The impossible dream

— February 2014

Associated media

Tammy Ruggles, Window Flowers

As an hereditary eye disease claimed Tammy Ruggles sight, she learned how to keep producing art. She tells her inspiring story

I was born with an eye disease known as Retinitis Pigmentosa, which robs you of your vision over time. As a young girl growing up on my grandparents’ farm in Kentucky, I was too occupied with running around the fields with my siblings, cousins and dog to worry about what wearing my thick glasses really meant.

Yes, at night someone always had to hold my hand or I would hold on to an arm or jacket sleeve. At school I had to sit in the front desk in order to see the chalkboard. And then there were a few times I stepped on a nail jutting up from a board in the barn because I couldn’t see it. But for the most part, I spent my youth unconcerned about vision loss.

I had as much fun with my indoor activities (writing short stories and poetry, and sketching portraits and animals) as I did my outdoor activities. I took four years of art classes in high school.

At the age of 16 I met my sweetheart, and knew I wanted to become a social worker, so Office For The Blind helped pay my way through college, where I earned a Bachelor’s in social work, then a Master’s in Adult Education and Counseling.
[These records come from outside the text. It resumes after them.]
(* ===== verification/Json.v ===== *)
(** * JSON values (serde_json::Value, used throughout src/)

    [json] has the constructors of [serde_json::Value]. A [serde_json::Map]
    without the [preserve_order] feature is a [BTreeMap]: here a list of
    entries sorted by key, so that two equal maps are the same list. Printing
    and parsing JSON text is serde_json's own code: a class with no
    definition, whose laws state only the round trip the crate relies on. *)

From S2P Require Import Prelude.

(** ** Numbers *)

(** An [f64] is its IEEE 754 bit pattern. *)
Definition f64_is_finite (bits : Z) : bool :=
  negb (Z.land (Z.shiftr bits 52) 2047 =? 2047).
Definition f64_is_zero (bits : Z) : bool := Z.land bits (2 ^ 63 - 1) =? 0.
Definition f64_eqb (a b : Z) : bool := (a =? b) || (f64_is_zero a && f64_is_zero b).

Inductive number :=
| PosInt (u : Z)
| NegInt (i : Z)
| Float (bits : Z).

Definition number_eqb (a b : number) : bool :=
  match a, b with
  | PosInt x, PosInt y => x =? y
  | NegInt x, NegInt y => x =? y
  | Float x, Float y => f64_eqb x y
  | _, _ => false
  end.

(** [Number::from(i64)] and [Number::from_f64]. *)
Definition number_of_i64 (i : Z) : number := if i <? 0 then NegInt i else PosInt i.
Definition number_of_f64 (bits : Z) : option number :=
  if f64_is_finite bits then Some (Float bits) else None.

Definition as_i64 (n : number) : option Z :=
  match n with
  | PosInt u => if u <=? i64_max then Some u else None
  | NegInt i => Some i
  | Float _ => None
  end.
Definition as_u64 (n : number) : option Z :=
  match n with PosInt u => Some u | _ => None end.

(** ** Values *)

Inductive json :=
| JNull
| JBool (b : bool)
| JNumber (n : number)
| JString (s : string)
| JArray (l : list json)
| JObject (m : list (string * json)).

Abbreviation jmap := (list (string * json)) (only parsing).

Section json_ind.
Variable P : json -> Prop.
Hypothesis HNull : P JNull.
Hypothesis HBool : forall b, P (JBool b).
Hypothesis HNumber : forall n, P (JNumber n).
Hypothesis HString : forall s, P (JString s).
Hypothesis HArray : forall l, Forall P l -> P (JArray l).
Hypothesis HObject : forall m, Forall (fun e => P (snd e)) m -> P (JObject m).

Fixpoint json_ind' (v : json) : P v :=
  match v with
  | JNull => HNull
  | JBool b => HBool b
  | JNumber n => HNumber n
  | JString s => HString s
  | JArray l => HArray l ((fix go l : Forall P l :=
      match l with
      | [] => Forall_nil_2 P
      | x :: l' => Forall_cons_2 P x l' (json_ind' x) (go l')
      end) l)
  | JObject m => HObject m ((fix go m : Forall (fun e => P (snd e)) m :=
      match m with
      | [] => Forall_nil_2 _
      | e :: m' => Forall_cons_2 (fun e => P (snd e)) e m' (json_ind' (snd e)) (go m')
      end) m)
  end.
End json_ind.

Definition as_str (v : json) : option string :=
  match v with JString s => Some s | _ => None end.

(** [Value: PartialEq]. *)
Fixpoint json_eqb (a b : json) : bool :=
  match a, b with
  | JNull, JNull => true
  | JBool x, JBool y => Bool.eqb x y
  | JNumber x, JNumber y => number_eqb x y
  | JString x, JString y => String.eqb x y
  | JArray x, JArray y =>
      (fix go x y := match x, y with
        | [], [] => true
        | v :: x', w :: y' => json_eqb v w && go x' y'
        | _, _ => false
        end) x y
  | JObject x, JObject y =>
      (fix go x y := match x, y with
        | [], [] => true
        | (k, v) :: x', (k', w) :: y' => String.eqb k k' && json_eqb v w && go x' y'
        | _, _ => false
        end) x y
  | _, _ => false
  end.

Definition jmap_eqb (a b : jmap) : bool := json_eqb (JObject a) (JObject b).

Lemma f64_eqb_refl x : f64_eqb x x = true.
Proof. unfold f64_eqb. by rewrite Z.eqb_refl. Qed.

Lemma json_eqb_refl v : json_eqb v v = true.
Proof.
  induction v as [| | |s|l IH|m IH] using json_ind'; simpl; try done.
  - by destruct b.
  - destruct n; simpl; [apply Z.eqb_refl | apply Z.eqb_refl | apply f64_eqb_refl].
  - apply String.eqb_refl.
  - induction IH as [|v l Hv _ IHl]; [done|]. by rewrite Hv, IHl.
  - induction IH as [|[k v] m Hv _ IHm]; [done|]. simpl in Hv.
    by rewrite String.eqb_refl, Hv, IHm.
Qed.

Lemma jmap_eqb_refl m : jmap_eqb m m = true.
Proof. apply json_eqb_refl. Qed.

(** ** Maps: a [BTreeMap<String, Value>] *)

Fixpoint jget (k : string) (m : jmap) : option json :=
  match m with
  | [] => None
  | (k', v) :: m' => if String.eqb k' k then Some v else jget k m'
  end.

Fixpoint jinsert (k : string) (v : json) (m : jmap) : jmap :=
  match m with
  | [] => [(k, v)]
  | (k', v') :: m' =>
      match String.compare k k' with
      | Lt => (k, v) :: m
      | Eq => (k, v) :: m'
      | Gt => (k', v') :: jinsert k v m'
      end
  end.

Fixpoint jremove (k : string) (m : jmap) : jmap :=
  match m with
  | [] => []
  | (k', v') :: m' => if String.eqb k' k then m' else (k', v') :: jremove k m'
  end.

Definition jkeys (m : jmap) : list string := map fst m.
Definition jcontains (k : string) (m : jmap) : bool :=
  match jget k m with Some _ => true | None => false end.

Definition str_lt (a b : string) : Prop := String.compare a b = Lt.
Definition jsorted (m : jmap) : Prop := StronglySorted str_lt (jkeys m).

Lemma jget_insert_eq k v m : jget k (jinsert k v m) = Some v.
Proof.
  induction m as [|[k' v'] m IH]; simpl; [by rewrite String.eqb_refl|].
  destruct (String.compare k k') eqn:Hc; simpl; try by rewrite String.eqb_refl.
  destruct (String.eqb k' k) eqn:He; [|done].
  apply String.eqb_eq in He as ->. by rewrite (proj2 (string_cmp_eq k k)) in Hc.
Qed.

Lemma jget_insert_ne k k' v m : k <> k' -> jget k (jinsert k' v m) = jget k m.
Proof.
  intros Hne. induction m as [|[k0 v0] m IH]; simpl.
  - apply not_eq_sym, String.eqb_neq in Hne. by rewrite Hne.
  - destruct (String.compare k' k0) eqn:Hc; simpl.
    + apply string_cmp_eq in Hc as ->. apply not_eq_sym, String.eqb_neq in Hne. by rewrite Hne.
    + apply not_eq_sym, String.eqb_neq in Hne. by rewrite Hne.
    + destruct (String.eqb k0 k); [done|]. by rewrite IH.
Qed.

Lemma jkeys_insert_In k v m x : In x (jkeys (jinsert k v m)) <-> x = k \/ In x (jkeys m).
Proof.
  induction m as [|[k' v'] m IH]; simpl; [naive_solver|].
  destruct (String.compare k k') eqn:Hc; simpl.
  - apply string_cmp_eq in Hc as ->. naive_solver.
  - naive_solver.
  - unfold jkeys in IH. rewrite IH. naive_solver.
Qed.

Lemma jinsert_sorted k v m : jsorted m -> jsorted (jinsert k v m).
Proof.
  unfold jsorted. induction m as [|[k' v'] m IH]; simpl; [repeat constructor|].
  intros [Hall Hs]%StronglySorted_cons.
  destruct (String.compare k k') eqn:Hc; simpl.
  - apply string_cmp_eq in Hc as ->. by constructor.
  - constructor; [by constructor|]. constructor; [done|].
    eapply Forall_impl; [exact Hall|]. unfold str_lt. simpl. intros x Hx.
    destruct (String.compare k x) eqn:Hkx; [|done|].
    + apply string_cmp_eq in Hkx as ->. rewrite (cmp_swap _ x k') in Hx. by rewrite Hc in Hx.
    + rewrite (cmp_gt_le_trans _ _ _ k' Hkx) in Hc; [done|]. unfold cmp_le. by rewrite Hx.
  - constructor; [auto|]. rewrite List.Forall_forall in *. intros x Hx.
    apply jkeys_insert_In in Hx as [->|Hx]; [by apply (cmp_gt_lt _)|]. by apply Hall.
Qed.
#[export] Hint Resolve jinsert_sorted : haex.

Lemma jsorted_get_notin k m : ~ In k (jkeys m) -> jget k m = None.
Proof.
  induction m as [|[k' v] m IH]; simpl; [done|]. intros H.
  destruct (String.eqb k' k) eqn:He; [|tauto]. apply String.eqb_eq in He. tauto.
Qed.

Lemma jget_In k v m : jget k m = Some v -> In (k, v) m.
Proof.
  induction m as [|[k' v'] m IH]; simpl; [done|].
  destruct (String.eqb k' k) eqn:He; [|auto].
  apply String.eqb_eq in He as ->. intros [= ->]. by left.
Qed.

(** Two sorted maps with the same lookups are the same map. *)
Lemma jmap_ext m1 m2 :
  jsorted m1 -> jsorted m2 -> (forall k, jget k m1 = jget k m2) -> m1 = m2.
Proof.
  assert (forall k x, str_lt k x -> String.eqb k x = false /\ String.eqb x k = false) as Hlt.
  { intros k x H. split; apply String.eqb_neq; intros ->; unfold str_lt in H;
      by rewrite (proj2 (string_cmp_eq _ _) eq_refl) in H. }
  assert (forall k v m, jsorted ((k, v) :: m) -> jget k m = None) as Hhd.
  { intros k v m [Hall _]%StronglySorted_cons. apply jsorted_get_notin. intros Hin.
    rewrite List.Forall_forall in Hall. apply Hall, Hlt in Hin as [Hin _].
    by rewrite String.eqb_refl in Hin. }
  revert m2. induction m1 as [|[k v] m1 IH]; intros [|[k2 v2] m2] Hs1 Hs2 Heq; [done| | |].
  - specialize (Heq k2). simpl in Heq. by rewrite String.eqb_refl in Heq.
  - specialize (Heq k). simpl in Heq. by rewrite String.eqb_refl in Heq.
  - pose proof (Hhd _ _ _ Hs1) as Hn1. pose proof (Hhd _ _ _ Hs2) as Hn2.
    apply StronglySorted_cons in Hs1 as [Ha1 Hs1]. apply StronglySorted_cons in Hs2 as [Ha2 Hs2].
    assert (k = k2) as <-.
    { destruct (String.compare k k2) eqn:Hc; [by apply string_cmp_eq| |].
      - specialize (Heq k). simpl in Heq. rewrite String.eqb_refl, (proj2 (Hlt _ _ Hc)) in Heq.
        symmetry in Heq. apply jget_In, (in_map fst) in Heq. simpl in Heq.
        rewrite List.Forall_forall in Ha2. apply Ha2 in Heq. unfold str_lt in Heq.
        rewrite (cmp_swap _ k k2), Hc in Heq. done.
      - apply (cmp_gt_lt _) in Hc.
        specialize (Heq k2). simpl in Heq. rewrite String.eqb_refl, (proj2 (Hlt _ _ Hc)) in Heq.
        apply jget_In, (in_map fst) in Heq. simpl in Heq.
        rewrite List.Forall_forall in Ha1. apply Ha1 in Heq. unfold str_lt in Heq.
        rewrite (cmp_swap _ k2 k), Hc in Heq. done. }
    pose proof (Heq k) as Hk. simpl in Hk. rewrite String.eqb_refl in Hk. injection Hk as <-.
    f_equal. apply IH; [done..|]. intros x. specialize (Heq x). simpl in Heq.
    destruct (String.eqb k x) eqn:Hx; [|done]. apply String.eqb_eq in Hx as <-. congruence.
Qed.

(** ** Printing and parsing: serde_json *)

Class Serde := {
  json_to_string : json -> string;
  json_from_str : string -> option json;
}.

Definition string_map (m : jmap) : Prop :=
  Forall (fun e => exists s, snd e = JString s) m.

(** The documented behaviour the crate relies on: printing a map of strings
    and parsing it back gives the map. *)
Class SerdeLaws `{Serde} : Prop := {
  serde_string_map : forall m, jsorted m -> string_map m ->
    json_from_str (json_to_string (JObject m)) = Some (JObject m);
}.

Section serde.
Context `{Serde}.

(** [serde_json::from_str::<Map<String, Value>>]. *)
Definition from_str_map (s : string) : option jmap :=
  match json_from_str s with Some (JObject m) => Some m | _ => None end.

(** [serde_json::from_str::<HashMap<String, String>>]: every value must be
    a string. *)
Definition all_strings (m : jmap) : bool :=
  forallb (fun e => match snd e with JString _ => true | _ => false end) m.
Definition from_str_string_map (s : string) : option jmap :=
  match from_str_map s with
  | Some m => if all_strings m then Some m else None
  | None => None
  end.
End serde.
During college, I took three more years of art classes, as electives.

Not everyone has the good fortune to work in a profession they love. I was born to be a social worker, and it was very fulfilling.  My sweetheart and I wanted to have a child together, and we named him Travis.

My vision got worse over the years. My glasses got thicker and it was harder and harder to read regular-size print. But I took it in stride and went about my life. By the time I reached 40, however, my vision had declined to the point of legal blindness, and this is where I could no longer minimize my visual impairment. I had no choice but to face it straight on. I lost my driver’s licence, my social work position, and my sense of identity.

If I weren’t a social worker helping people, who was I? A mother, certainly.  But no longer a helping professional.

It was my role as a mother that compelled me forward. My son needed me. He was 14 and his dad had died in a car accident four years earlier, leaving behind no insurance and no social security. I needed extra money. I needed to feel as if I were contributing to the human race again. My thoughts turned to writing. Could it be more than a hobby? With nothing to lose, I took a chance by writing some self-help and social issues articles, and have been a freelance writer ever since, doing so with accessibility features on my computer.

What happened to my art during these years? Mostly it fell by the wayside. As my vision worsened, my sketching dried up. For 10 years I didn’t draw a thing.

And then a wonderful thing happened in 2009. My son bought me a 47-inch TV screen that doubled as my computer monitor. Images could be blown up giant-size. Big enough to see them.  Since I see best in high contrast, I began sketching with a black ‘Sharpie’ permanent marker pen.

These two items enabled me to sketch portraits again – something I thought was lost forever. I sketched compulsively, almost day and night, for fear that I would lose the ability again.

I was able to see well enough to sketch this way for a few more years, but then RP had its way again, and people began telling me that my portraits weren’t as good as they used to be, that they couldn’t recognize the person in the picture.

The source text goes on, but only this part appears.